Son yıllarda yaratılan siyasi iklimle Türkiye toplumu kendi içinde "ötekileştirilenlerle" yüzleşiyor. Yeni yeni ortak bir siyaset dili bulmayı çalışıyor. Ahmet Türk, bu ortak siyaset dilini yakalamaya çalışan siyasetçilerin başında geliyor. Ona atılan yumruk aslında bu ülkenin barış ve kardeşliğine atılmış sayılır. Türk bu halkın mütevazı bir siyasi aktörü olarak hep barıştan yana oldu. Bazen gücü yetmedi, bazen önünü kestiler, bazen içeri attılar ama hiç susmadı. Hep barış istedi.
Bu nedenle Türküyle, Kürdüyle, Çerkeziyle, Lazıyla son saldırıda insanlar Türk'e sahip çıktı. Tıpkı Hrant Dink gibi.
O da toplumun bu sahiplenmesine aynı içtenlikle etkileyici bir cevap verdi. Şimdi bir onun söylediklerine, bir de medyanın zehir saçan diline bakın.
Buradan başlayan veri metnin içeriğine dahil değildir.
Lemma slot_step_fill st op f : (slot_step st op).1 = Some f ->
  exists k, op = PFill k CLIPBOARD_MIME f.1.2 f.2 /\ exists t, t ∈ tickets st /\ f.1.1 = pp_realm t.
Proof.
  destruct op as [r|r n|k mime data now| |now|r|]; cbn; try done.
  - by destruct (claim_answer _ _ _).
  - destruct (tickets st !! k) as [t|] eqn:Hk; [|done]. unfold fill. destruct (str_eqb mime CLIPBOARD_MIME) eqn:Hm; cbn; [|done].
    apply str_eqb_eq in Hm as ->. destruct (_ <? _); [done|]. case_bool_decide; [done|]. cbn. intros [= <-]. exists k. split; [done|].
    exists t. split; [by eapply list_elem_of_lookup_2|done].
Qed.

Lemma slot_run_justified ops : justified ops (slot_run slot_init ops).1 (slot_run slot_init ops).2.
Proof.
  induction ops as [|op ops IH] using rev_ind.
  { split; [done|..]; intros x Hx; by apply elem_of_nil in Hx. }
  rewrite slot_run_snoc. cbn [fst snd]. set (st := (slot_run slot_init ops).2) in *. split.
  - intros o [[-> Hn]|[Ho Hop]]%slot_step_outstanding; [|by apply opened_for_snoc, Hop; apply IH].
    exists ops, []. by split_and!.
  - intros t [Ht|(o & -> & Ho & ->)]%slot_step_tickets; [by apply answered_by_snoc, IH|].
    exists ops, (o_serial o), []. split; [done|by apply IH].
  - intros f [Hf|Hf]%elem_of_app; [by apply licensed_snoc, IH|].
    destruct (slot_step st op).1 as [f'|] eqn:Hs; [|by apply elem_of_nil in Hf]. apply list_elem_of_singleton in Hf as ->.
    destruct (slot_step_fill st op f' Hs) as (k & -> & t & Ht & Hr). exists ops, k, []. split; [done|]. rewrite Hr. by apply IH.
Qed.
End slot.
Türk tedavi olduğu hastaneden çıkarken şöyle diyordu:
"Sadece Kürt halkı bu davranışı mahkûm etmedi. Büyük bir sevinçle söylemek istiyorum. Türkiye halkı, Türk halkı da bu eylemi hem yüreğinde hem beyninde mahkûm etmiştir. Zonguldak'tan Trabzon'a kadar birçok insan, aile beni aramış ve geçmiş olsun dileklerini dile getirmiştir."
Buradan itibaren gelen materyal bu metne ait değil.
(* ===== verification/DeadMan.v ===== *)
(** * The dead-man switch

    [crates/vitrin-core/src/deadman.rs]: the key a human holds to take every
    delegated authority back. The switch itself ([DeadManSwitch]), as the input
    path drives it, and what a completed hold does to the grants, the petitions,
    the attention signal and the clipboard ([apply]). The progress ring is a
    floating-point fraction for the painter and is not modelled. *)

From stdpp Require Import sorting.
From S2P Require Import Prelude BTree Text Identity Grants Realm Petitions Input.
From S2P Require Attention Clipboard.

Definition DEFAULT_CHORD : Str := str "esc".
Definition DEFAULT_HOLD : Duration := from_millis 1000.
Definition MIN_HOLD : Duration := from_millis 250.
Definition MAX_HOLD : Duration := from_secs 10.
Definition MAX_REPLAY_BACKLOG : Z := 4.

Record Chord : Type := { name : Str; keysym : Z }.
Inductive ChordError : Type := Unknown | NotIntakeable.

Definition VOCABULARY : list Chord :=
  List.map (fun nk => {| name := nk.1; keysym := nk.2 |})
    [(str "esc", 65307); (str "f1", 65470); (str "f2", 65471); (str "f3", 65472);
     (str "f4", 65473); (str "f5", 65474); (str "f6", 65475); (str "f7", 65476);
     (str "f8", 65477); (str "f9", 65478); (str "f10", 65479); (str "f11", 65480);
     (str "f12", 65481); (str "insert", 65379); (str "delete", 65535); (str "home", 65360);
     (str "end", 65367); (str "pageup", 65365); (str "pagedown", 65366)].

Definition chord_parse (n : Str) : result Chord ChordError :=
  match List.find (fun c => str_eqb (name c) n) VOCABULARY with
  | None => Err Unknown
  | Some c => if negb (keysym_is_intakeable (keysym c)) then Err NotIntakeable else Ok c
  end.

Record DeadManConfig : Type := { chord : Chord; hold : Duration }.

(** [with_hold_ms], with the held duration in its error. *)
Definition with_hold_ms (c : DeadManConfig) (ms : Z) : result DeadManConfig Duration :=
  let h := from_millis ms in
  if (h <? MIN_HOLD) || (MAX_HOLD <? h) then Err h else Ok {| chord := chord c; hold := h |}.

Record Trigger : Type := { tr_chord : Str; tr_held : Duration }.

Record DeadManSwitch : Type := {
  config : DeadManConfig;
  held_since : option Instant;
  fired : bool;
  pending_trigger : option Trigger;
  withheld : option SeatInput;
  replay : list SeatInput;
  replay_pending : list SeatInput }.

Definition switch_new (c : DeadManConfig) : DeadManSwitch :=
  {| config := c; held_since := None; fired := false; pending_trigger := None; withheld := None;
     replay := []; replay_pending := [] |}.

Definition set_hold (s : DeadManSwitch) (h : option Instant) (f : bool) : DeadManSwitch :=
  {| config := config s; held_since := h; fired := f; pending_trigger := pending_trigger s;
     withheld := withheld s; replay := replay s; replay_pending := replay_pending s |}.
Definition set_withheld (s : DeadManSwitch) (w : option SeatInput) : DeadManSwitch :=
  {| config := config s; held_since := held_since s; fired := fired s;
     pending_trigger := pending_trigger s; withheld := w; replay := replay s;
     replay_pending := replay_pending s |}.
Definition set_replay (s : DeadManSwitch) (r p : list SeatInput) : DeadManSwitch :=
  {| config := config s; held_since := held_since s; fired := fired s;
     pending_trigger := pending_trigger s; withheld := withheld s; replay := r;
     replay_pending := p |}.

(** The state of a physical event of the chord key. *)
Definition chord_event (s : DeadManSwitch) (input : SeatInput) : option KeyState :=
  match si_origin input, si_kind input with
  | Physical, Key _ k st => if k =? keysym (chord (config s)) then Some st else None
  | _, _ => None
  end.

(** Events compared as the gate compares them: keys of one origin, by value. *)
Definition input_eqb (a b : SeatInput) : bool :=
  bool_decide (si_origin a = si_origin b)
  && match si_kind a, si_kind b with
     | Key s k st, Key s' k' st' => bool_decide (s = s') && (k =? k') && bool_decide (st = st')
     | _, _ => false
     end.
Köşelerinde inanılmaz kıyaslamalar yapan medyanın ırkçıları, Türk'ün şu satırlarını, kendi yazılarıyla bir kıyaslasalar belki biraz olsun utanırlar...
"Bin yıllık kardeşliğimiz var. Kardeşliği sevgiye dönüştürebilmeliyiz. Yüreğinde bunun yanlışlığını hisseden herkese teşekkür ederim. Faili önemsemiyorum, geleceği önemsiyorum."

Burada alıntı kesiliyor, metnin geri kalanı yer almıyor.